◆ Instructions to follow ◆
Check each line of the entries below for the word "that" and state only how many lines have it.

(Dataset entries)
# # #
(** * OpenTelemetry instrumentation of [openai.ChatCompletion.create]

    A shallow embedding of
    [src/opentelemetry/instrumentation/openai/__init__.py]: the wrapper
    [_instrumented_create] that brackets a chat-completion call with a trace
    span, and the pair [_instrument_chat] / [_uninstrument] that installs and
    removes it.

    Python values are an inductive type, dictionaries are finite maps with
    string keys, failing code returns an [outcome], and the effects of the
    wrapper (the tracer, the wrapped library, the context) are threaded
    through a state-and-exception monad over an explicit [world]. *)

From Stdlib Require Import PrimFloat Ascii.
From stdpp Require Import gmap strings list pretty.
# # #
◆ Answer box ◆
2